The machines in your cluster should satisfy these requirements. (Even if you have only one machine you should synchronize its clock with NTP.)
* The machines' times are synchronized via NTP or other network time protocol.
* The machines' hostnames all differ, such that the module can do a hostname lookup on the hostname and receive a different IP address for each machine in the cluster.
As far as operating system assumptions go, we assume that pids (process ids) fit in 32-bits. If the operating system uses more than 32-bits for a pid, the fix is trivial but must be performed in the code.
Given those assumptions, at a single point in time we can identify any httpd process on any machine in the cluster from all other httpd processes. The machine's IP address and the pid of the httpd process are sufficient to do this.
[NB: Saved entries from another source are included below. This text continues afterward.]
(** The configuration that [main] builds from the arguments (lines
    168-182). *)
Definition config_of_args (args : Namespace) : NormalizeOriginalConfig :=
  match args_source args, args_output args with
  | Some source, Some output =>
      {| source_dir := source;
         output_dir := output;
         report_path := joinpath output [py "report.json"];
         encoding := encoding DEFAULT_CONFIG |}
  | Some source, None =>
      {| source_dir := source;
         output_dir := output_dir DEFAULT_CONFIG;
         report_path := report_path DEFAULT_CONFIG;
         encoding := encoding DEFAULT_CONFIG |}
  | None, Some output =>
      {| source_dir := source_dir DEFAULT_CONFIG;
         output_dir := output;
         report_path := joinpath output [py "report.json"];
         encoding := encoding DEFAULT_CONFIG |}
  | None, None => DEFAULT_CONFIG
  end.

(** [main] from the check of the source directory on (lines 200-219). *)
Definition main_run (cfg : NormalizeOriginalConfig) (dry_run : bool) : M Z :=
  f ← get_fs;
  if negb (path_exists f (source_dir cfg)) || negb (is_dir f (source_dir cfg))
  then
    print (LINE_ERROR_SOURCE (source_dir cfg)) ;;
    print LINE_HINT_SOURCE ;;
    mret 1
  else
    let paths := gather_files f (source_dir cfg) in
    if bool_decide (paths = []) then
      print (LINE_WARN_EMPTY (source_dir cfg)) ;;
      mret 0
    else
      report ← process_files paths cfg dry_run;
      write_report report cfg ;;
      (if dry_run then print (LINE_DONE_DRY_RUN (report_path cfg))
       else print (LINE_DONE (output_dir cfg)) ;;
            print (LINE_REPORT (report_path cfg))) ;;
      mret 0.

(** [main] (lines 165-219), from the parsed arguments. *)
Definition main (args : Namespace) : M Z :=
  let cfg := config_of_args args in
  ensure_directories cfg ;;
  print HEADER ;;
  print STEP_TITLE ;;
  print LINE_STEP_10 ;;
  let dry_run := args_dry_run args in
  if args_interactive args then
    run_now ← prompt_yes_no ASK_RUN_NOW true;
    if negb run_now then
      print LINE_CANCELLED ;;
      mret 0
    else
      dry_run ← prompt_yes_no ASK_DRY_RUN dry_run;
      main_run cfg dry_run
  else
    print LINE_NON_INTERACTIVE ;;
    main_run cfg dry_run.

(** [main] up to the check of the source directory (lines 166-198): the
    directories are set up, the banner is printed and the questions are
    asked.  [None] is the cancelled run, [Some dry_run] a run that goes on
    to [main_run]. *)
Definition main_prologue (args : Namespace) : M (option bool) :=
  let cfg := config_of_args args in
  ensure_directories cfg ;;
  print HEADER ;;
  print STEP_TITLE ;;
  print LINE_STEP_10 ;;
  let dry_run := args_dry_run args in
  if args_interactive args then
    run_now ← prompt_yes_no ASK_RUN_NOW true;
    if negb run_now then
      print LINE_CANCELLED ;;
      mret None
    else
      dry_run ← prompt_yes_no ASK_DRY_RUN dry_run;
      mret (Some dry_run)
  else
    print LINE_NON_INTERACTIVE ;;
    mret (Some dry_run).

(** The entry that the specification expects for a file of text
    [content] whose path below the source directory is [rel]. *)
Definition expected_report (content : str) (rel : Path) : FileReport :=
  {| path := path_str rel;
     changed := negb (bool_decide (normalise_text U content = content));
     characters_before := Z.of_nat (length content);
     characters_after := Z.of_nat (length (normalise_text U content)) |}.

End Program.

(** ** Vocabulary of the properties *)

(** A regular file, whatever its content and permissions. *)
Definition regular (o : option node) : Prop :=
  exists r w d, o = Some (File r w d).

(** How the program may change the filesystem: an entry stays as it is,
    or a directory appears where there was nothing, or, at a path that
    [P] allows, a regular file is written where there was nothing or a
    regular file. *)
Definition evolves (P : Path -> Prop) (f f' : gmap Path node) : Prop :=
  forall k,
    f' !! k = f !! k
    \/ (f !! k = None /\ f' !! k = Some Dir)
    \/ (P k /\ (f !! k = None \/ regular (f !! k)) /\ regular (f' !! k)).

Definition nowhere : Path -> Prop := fun _ => False.

(** Every entry of a well-formed filesystem lies in a directory. *)
Definition fs_wf (f : gmap Path node) : Prop :=
  forall p, is_Some (f !! p) -> is_dir f (parent p) = true.

Definition is_read (e : event) : Prop :=
  match e with
  | EvRead _ => True
  | _ => False
  end.

(** An answer that [prompt_yes_no] with default yes takes as a no. *)
Definition declines (answer : str) : Prop :=
  lower (strip answer) <> [] /\
  lower (strip answer) <> py "y" /\
  lower (strip answer) <> py "yes".

(** The path to which [process_files] writes the file [p]. *)
Definition output_path_of (cfg : NormalizeOriginalConfig) (p : Path)
    : option Path :=
  match relative_to p (source_dir cfg) with
  | Some rel => Some (joinpath (output_dir cfg) rel)
  | None => None
  end.

Definition is_output (cfg : NormalizeOriginalConfig) (paths : list Path)
    (k : Path) : Prop :=
  exists p, In p paths /\ output_path_of cfg p = Some k.


(** No file that [process_files] writes is one of the files it reads. *)
Definition no_alias (cfg : NormalizeOriginalConfig) (paths : list Path) : Prop :=
  forall p q, In p paths -> In q paths -> output_path_of cfg p <> Some q.

(** What a call of [mkdir] leaves behind: the console and the log are
    untouched and the filesystem has at most gained directories. *)
Definition mkdir_post (p : Path) (w : World) (r : result unit) (w' : World) : Prop :=
  stdin w' = stdin w /\ stdout w' = stdout w /\ log w' = log w /\
  evolves nowhere (fs w) (fs w') /\
  (r = Ok tt -> is_dir (fs w') p = true).

(** What may follow a value in an encoded document: nothing, a comma or a
    line break. *)
Definition terminated (rest : str) : Prop :=
  match rest with
  | [] => True
  | c :: _ => c = 0x2C \/ c = 0x0A
  end.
So in order to generate unique identifiers for requests we need only distinguish between different points in time.
To distinguish time we will use a Unix timestamp (seconds since January 1, 1970 UTC), and a 16-bit counter. The timestamp has only one second granularity, so the counter is used to represent up to 65536 values during a single second. The quadruple _( ip_addr, pid, time_stamp, counter )_ is sufficient to enumerate 65536 requests per second per httpd process. There are issues however with pid reuse over time, and the counter is used to alleviate this issue.
When an httpd child is created, the counter is initialized with ( current microseconds divided by 10 ) modulo 65536 (this formula was chosen to eliminate some variance problems with the low order bits of the microsecond timers on some systems). When a unique identifier is generated, the time stamp used is the time the request arrived at the web server. The counter is incremented every time an identifier is generated (and allowed to roll over).
The kernel generates a pid for each process as it forks the process, and pids are allowed to roll over (they're 16-bits on many Unixes, but newer systems have expanded to 32-bits). So over time the same pid will be reused. However unless it is reused within the same second, it does not destroy the uniqueness of our quadruple. That is, we assume the system does not spawn 65536 processes in a one second interval (it may even be 32768 processes on some Unixes, but even this isn't likely to happen).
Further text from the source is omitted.